• WHAT IS NEEDED
When you reach the line containing "split; [exact T|]." in the entries below, start writing out each line exactly, and stop after the line containing "- left. intros".

[Saved data entries]
========================
(* ===== verification/QmiThm.v ===== *)
(** * QmiThm: what holds of a QMI handle in every reachable state

    The theorems about the transition system of QmiOps.v: calls return, the table
    of transactions is exact, the beginning and the end of a handle leave nothing
    behind, a response completes its own transaction, and a reset of the network
    registers everything again. *)
From stdpp Require Import prelude gmap list relations.
From S2P Require Import Prelude.
From S2P Require Import Effects.
From S2P Require Import QmiEncdec.
From S2P Require Import XArray.
From S2P Require Import Qrtr.
From S2P Require Import QrtrPkt.
From S2P Require Import QmiInterface.
From S2P Require Import QmiInv.
From S2P Require Import QmiSafe.
From S2P Require Import QmiRecv.
From S2P Require Import QmiOps.
#[local] Open Scope kernel_scope.

Section Thm.
Context {XC : XaCyclic} {XL : XaCyclicLaws XC} (depth : nat).

Abbreviation reachable := (reachable depth).

(** C10. In every state that calls of clients, of the network and of the work
    queue reach, the next such call returns, in a reachable state: it does not
    touch memory that was freed or a transaction whose owner has returned, frees
    nothing twice, does not wait for a lock held by itself, and its loops end.
    This holds for clients whose callbacks and message handlers return, keep the
    invariant and do not wait on the handle themselves ([client_ok]; one that
    does waits for ever, [response_handler_waits_for_itself]), and for calls as
    [op_ok] has them: on an initialised handle, with transactions of the client
    that are alive and descriptors that fit the structures. *)
Theorem qmi_calls_return env q o :
  reachable q -> client_ok depth env -> op_ok depth q o ->
  exists q', run_op env o (W q) = Ret tt (W q') /\ reachable q'.
Proof.
  intros Hq Hc Ho. pose proof (run_op_total depth env q o Hc (reachable_good depth q Hq) Ho) as H.
  apply total_run in H as ([] & q' & E & _). exists q'. split; [done|]. destruct Hq as [n Hq]. exists n.
  eapply rtc_r; [exact Hq|]. by apply (step_op depth q q' env o).
Qed.

(** C27. In a reachable state of a handle the table and the transactions that
    clients wait for agree: an index leads to the transaction that has it as its
    number; a transaction is found by its number and by no other, so that no two
    have the same number, or it was completed when an earlier handle was
    released. *)
Theorem txn_table_exact q :
  reachable q -> alive q ->
  (forall k a, xa_load (txns (q_h q)) k = Some a ->
     0 <= k <= txn_id_max /\ exists t, q_txn q !! a = Some t /\ t_id t = k /\ t_result t <> - ENETRESET) /\
  (forall a t, q_txn q !! a = Some t ->
     (forall k, xa_load (txns (q_h q)) k = Some a <-> k = t_id t) \/
     ((forall k, xa_load (txns (q_h q)) k <> Some a) /\ was_reset t)).
Proof.
  intros Hq Ha. pose proof (good_alive depth q (reachable_good depth q Hq) Ha) as HI.
  assert (forall k a, xa_load (txns (q_h q)) k = Some a ->
    0 <= k <= txn_id_max /\ exists t, q_txn q !! a = Some t /\ t_id t = k /\ t_result t <> - ENETRESET) as T.
  { intros k a Hk. destruct (i_table _ _ _ HI k a Hk) as (H1 & _ & t & H2 & H3 & _ & H4 & _). split; [done|]. by exists t. }
  split; [exact T|]. intros a t Et. destruct (i_txn _ _ _ HI a t Et) as [_ [Hin|[Ho|Hr]]]; [by apply elem_of_empty in Hin| |].
  - left. intros k. split; [|by intros ->]. intros Hk. destruct (T k a Hk) as (_ & u & Eu & Hid & _). congruence.
  - right. split; [|done]. intros k Hk. destruct (T k a Hk) as (_ & u & Eu & _ & Hn). destruct Hr as (_ & Hr & _). congruence.
Qed.

(** C32. Setting up a handle reports the step that failed, [-EPROBE_DEFER] when
    there is no such protocol family yet, and undoes the steps before: nothing
    stays allocated, no socket stays open. After success the handle has a socket
    and has registered and been told nothing. *)
Theorem init_reports_and_undoes env q size o hs :
  reachable q -> op_ok depth q (OpInit size o hs) ->
  exists q', qmi_handle_init env size o hs (W q) = Ret (init_result env q) (W q') /\
    if init_result env q =? 0 then
      alive q' /\ lookups (q_h q') = [] /\ lookup_results (q_h q') = [] /\ services (q_h q') = [] /\ txns (q_h q') = []
    else init_result env q < 0 /\ ~ alive q' /\ q_live q' = ∅ /\ q_sk q' = ∅.
Proof.
  intros Hq (Hn & Hh & Hz). destruct (reachable_good depth q Hq) as [[]|[_ Hd]]; [done|].
  pose proof (init_total depth env q size o hs Hd Hn Hh Hz) as H. apply total_run in H as (ret & q' & E & -> & H).
  exists q'. split; [done|]. destruct (init_result env q =? 0).
  - destruct H as (HI & _ & H1 & H2 & H3 & H4 & _). split; [by eapply idle_alive|done].
  - destruct H as (H1 & [] & H2). done.
Qed.

(** C26. Releasing a handle gives everything back: no allocation and no socket of
    it is left, its lists and its table are empty. Every client that still waits
    for a response is woken and gets [-ENETRESET] without touching the handle. *)
Theorem release_ends_all env q :
  reachable q -> client_ok depth env -> alive q ->
  exists q', qmi_handle_release env (W q) = Ret tt (W q') /\
    q_live q' = ∅ /\ q_sk q' = ∅ /\ lookups (q_h q') = [] /\ lookup_results (q_h q') = [] /\ services (q_h q') = [] /\ txns (q_h q') = [] /\
    forall env' a, is_Some (q_txn q' !! a) -> exists h, qmi_txn_wait env' a (W q') = Ret (- ENETRESET) (W (q' <| q_txn := h |>)).
Proof.
  intros Hq Hc Ha. pose proof (good_alive depth q (reachable_good depth q Hq) Ha) as HI.
  pose proof (release_total depth env Hc q HI) as H. apply total_run in H as ([] & q' & E & Hd & _ & H1 & H2 & H3 & H4).
  exists q'. split; [done|]. split; [apply Hd|]. split; [apply Hd|]. do 4 (split; [done|]). intros env' a [t Et].
  destruct (d_txn _ Hd a t Et) as [_ Hr]. eexists. by apply wait_reset.
Qed.

Lemma total_lock {B : Type} q (k : unit -> M qmi B) Q :
  txn_lock (q_h q) = false -> total (k tt (W (q <| q_h := (q_h q) <| txn_lock := true |> |>))) Q -> total (mbnd lock_txns k (W q)) Q.
Proof. intros Hl Hk. unfold lock_txns. rewrite run_assoc. apply total_wait; [by rewrite Hl|]. by apply total_modify. Qed.

Lemma response_exact env q from buf len a t ei d rc m :
  e_depth env = depth -> txn_lock (q_h q) = false ->
  xa_load (txns (q_h q)) (hdr_txn_id buf) = Some a -> q_txn q !! a = Some t -> t_ei t = Some ei -> t_dest t = Some d ->
  qmi_decode_message depth buf (Some 0) len (Some ei) (q_mem q) (Some d) = Some (rc, m) ->
  total (handle_response env from buf len (W q)) (fun _ q' =>
    q' = q <| q_mem := m |> <| q_txn := <[a := completed_with t rc]> (q_txn q) |>).
Proof.
  intros Ed Hl Ex Et Ee Edst E. unfold handle_response. apply total_lock; [done|]. apply total_gets. cbn [q_h txns set_field]. rewrite Ex.
  eapply total_get_txn; [exact Et|]. rewrite Edst, Ee, run_assoc. apply total_gets. cbn [q_mem set_field].
  rewrite Ed, E, !run_assoc, run_or_fault, !run_assoc. apply total_modify. rewrite run_assoc. apply total_modify.
  unfold complete. rewrite run_assoc. eapply total_get_txn; [apply lookup_insert_eq|]. apply total_modify. split; [done|].
  cbn [w_st W q_txn set_field]. rewrite insert_insert_eq. unfold completed_with. cbn -[Z.pow]. rewrite Edst, Ee.
  destruct q as [h ? ? ? ? ? ?], h. cbn in Hl. by subst.
Qed.

Lemma wait_completed env q a t rc :
  q_txn q !! a = Some (completed_with t rc) -> txn_lock (q_h q) = false -> t_qmi t = true -> 0 <= t_done t ->
  rc <> - ENETRESET -> 1 <= e_jiffies env < 2 ^ 31 ->
  total (qmi_txn_wait env a (W q)) (fun v q' => v = rc /\ q_mem q' = q_mem q /\ txns (q_h q') = xa_erase (txns (q_h q)) (t_id t)).
Proof.
  intros Et Hl Hq Hd Hr Hj. unfold qmi_txn_wait, txn_handle. rewrite run_assoc. eapply total_get_txn; [exact Et|].
  assert (t_qmi (completed_with t rc) = true /\ t_id (completed_with t rc) = t_id t /\ t_result (completed_with t rc) = rc /\
    (0 <? t_done (completed_with t rc)) = true) as (-> & Hid & Hres & Hpos).
  { unfold completed_with. cbn -[Z.pow]. destruct (Z.eqb_spec (t_done t) (2 ^ 32 - 1)); cbn -[Z.pow]; split_and!; try done; apply Z.ltb_lt; lia. }
  rewrite run_ret. unfold wait_for_completion_timeout. rewrite run_assoc. apply total_bind.
  assert (wait_upto (e_wait env) (completed a) (W q) = Ret true (W q)) as ->.
  { assert (completed a q = true) as E by (unfold completed; rewrite Et; exact Hpos).
    unfold wait_upto, W. destruct (e_wait env); cbn; by rewrite E. }
  split; [done|]. cbn [w_st W]. rewrite run_assoc. eapply total_get_txn; [exact Et|]. rewrite run_assoc. apply total_modify. rewrite run_ret.
  unfold txn_wait_rest. eapply total_get_txn; [apply lookup_insert_eq|].
  set (t1 := (completed_with t rc) <| t_done := _ |>). change (t_result t1) with (t_result (completed_with t rc)). rewrite Hres, (proj2 (Z.eqb_neq _ _)) by done.
  apply total_lock; [done|]. apply total_modify, total_modify. rewrite s32_small by lia. rewrite (proj2 (Z.eqb_neq _ _)) by lia.
  eapply total_get_txn; [apply lookup_insert_eq|]. split; [done|]. change (t_result t1) with (t_result (completed_with t rc)).
  split; [done|]. split; [done|]. rewrite <- Hid. done.
Qed.

(** C25. A response completes the transaction that has its number and no other.
    It is decoded into the memory that this transaction gave, within the bounds
    of the structure, nothing else changes, and the client that waits gets what
    the decoder returned; then the number is free again. A response that no
    transaction waits for changes nothing. *)
Theorem response_completes_its_transaction env q from buf len :
  reachable q -> client_ok depth env -> alive q -> 1 <= e_jiffies env < 2 ^ 31 ->
  bytes_ok buf -> sizeof_qmi_header <= len < 2 ^ 31 - 65536 -> hdr_type buf = QMI_RESPONSE ->
  match xa_load (txns (q_h q)) (hdr_txn_id buf) with
  | None => qmi_handle_message env from buf len (W q) = Ret tt (W q)
  | Some a => exists t, q_txn q !! a = Some t /\ t_id t = hdr_txn_id buf /\
      forall ei d size, t_ei t = Some ei -> t_dest t = Some d -> ei_fits depth size ei = true ->
      exists rc m,
        qmi_decode_message depth buf (Some 0) len (Some ei) (q_mem q) (Some d) = Some (rc, m) /\ same_outside d (d + size) (q_mem q) m /\
        let q' := q <| q_mem := m |> <| q_txn := <[a := completed_with t rc]> (q_txn q) |> in
        qmi_handle_message env from buf len (W q) = Ret tt (W q') /\
        exists q'', qmi_txn_wait env a (W q') = Ret rc (W q'') /\ q_mem q'' = m /\ xa_load (txns (q_h q'')) (hdr_txn_id buf) = None
  end.
Proof.
  intros Hq Hc Ha Hj Hb Hn Hty. pose proof (good_alive depth q (reachable_good depth q Hq) Ha) as HI.
  pose proof (i_tlock _ _ _ HI) as Hl. cbn in Hl.
  assert (qmi_handle_message env from buf len (W q) = handle_response env from buf len (W q)) as ->.
  { unfold qmi_handle_message. rewrite (proj2 (Z.ltb_ge _ _)) by lia. by rewrite Hty. }
  destruct (xa_load _ _) as [a|] eqn:Ex.
  2: { assert (total (handle_response env from buf len (W q)) (fun _ q' => q' = q)) as H.
       { unfold handle_response. apply total_lock; [done|]. apply total_gets. cbn [q_h txns set_field]. rewrite Ex.
         split; [done|]. destruct q as [h ? ? ? ? ? ?], h. cbn in *. by subst. }
       apply total_run in H as ([] & q' & E & ->). exact E. }
  destruct (i_table _ _ _ HI _ _ Ex) as (_ & _ & t & Et & Hid & Hqmi & Hres & Hf & Hd). exists t. split; [done|]. split; [done|].
  intros ei d size Ee Ed Hfit. destruct (decode_message_total depth buf ei size (q_mem q) len d Hb Hfit Hn) as (rc & m & E & Hrc & Ho).
  exists rc, m. split; [done|]. split; [done|]. cbv zeta.
  pose proof (response_exact env q from buf len a t ei d rc m (ok_depth _ _ Hc) Hl Ex Et Ee Ed E) as H.
  apply total_run in H as ([] & q' & E' & ->). split; [exact E'|].
  eassert (total _ _) as H by (apply (wait_completed env (q <| q_mem := m |> <| q_txn := <[a := completed_with t rc]> (q_txn q) |>) a t rc);
    [apply lookup_insert_eq|exact Hl|done|done|done|done]).
  apply total_run in H as (v & q'' & E'' & -> & Em & Ext). exists q''. split; [exact E''|]. split; [exact Em|].
  rewrite Ext, xa_load_erase, Hid. by rewrite Z.eqb_refl.
Qed.

(** After the name service restarted the handle starts over: the client has
    been told of the end of every server, the old socket is closed, and every
    lookup and every service that the handle has is registered again, in order,
    under the address of the new socket. When no new socket can be made nothing
    of this happens, and nobody is told. *)
Theorem net_reset_registers_again env q :
  reachable q -> client_ok depth env -> alive q ->
  exists q', qmi_handle_net_reset env (W q) = Ret tt (W q') /\ alive q' /\
    let s := Z.of_nat (q_allocs q) in
    let '(ret, a) := e_getsockname env s in
    if (e_sock_create env (q_allocs q) <? 0) || (ret <? 0) then q' = grown q
    else
      sock (q_h q') = Sock s /\ sq (q_h q') = a /\ dom (q_sk q') = {[s]} /\ lookup_results (q_h q') = [] /\
      exists evs log, q_log q' = evs ++ log /\
        sent_to s (mk_sq (sq_node a) QRTR_PORT_CTRL) (map lookup_pkt (lookups (q_h q')) ++ map (server_pkt_at a) (services (q_h q'))) evs.
Proof.
  intros Hq Hc Ha. pose proof (good_alive depth q (reachable_good depth q Hq) Ha) as HI.
  pose proof (net_reset_total depth env Hc idle q HI eq_refl eq_refl eq_refl) as H.
  apply total_run in H as ([] & q' & E & HI' & H). exists q'. split; [done|]. split; [by eapply idle_alive|exact H].
Qed.
End Thm.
========================
• YOUR SOLUTION
  split; [exact T|]. intros a t Et. destruct (i_txn _ _ _ HI a t Et) as [_ [Hin|[Ho|Hr]]]; [by apply elem_of_empty in Hin| |].
  - left. intros k. split; [|by intros ->]. intros Hk. destruct (T k a Hk) as (_ & u & Eu & Hid & _). congruence.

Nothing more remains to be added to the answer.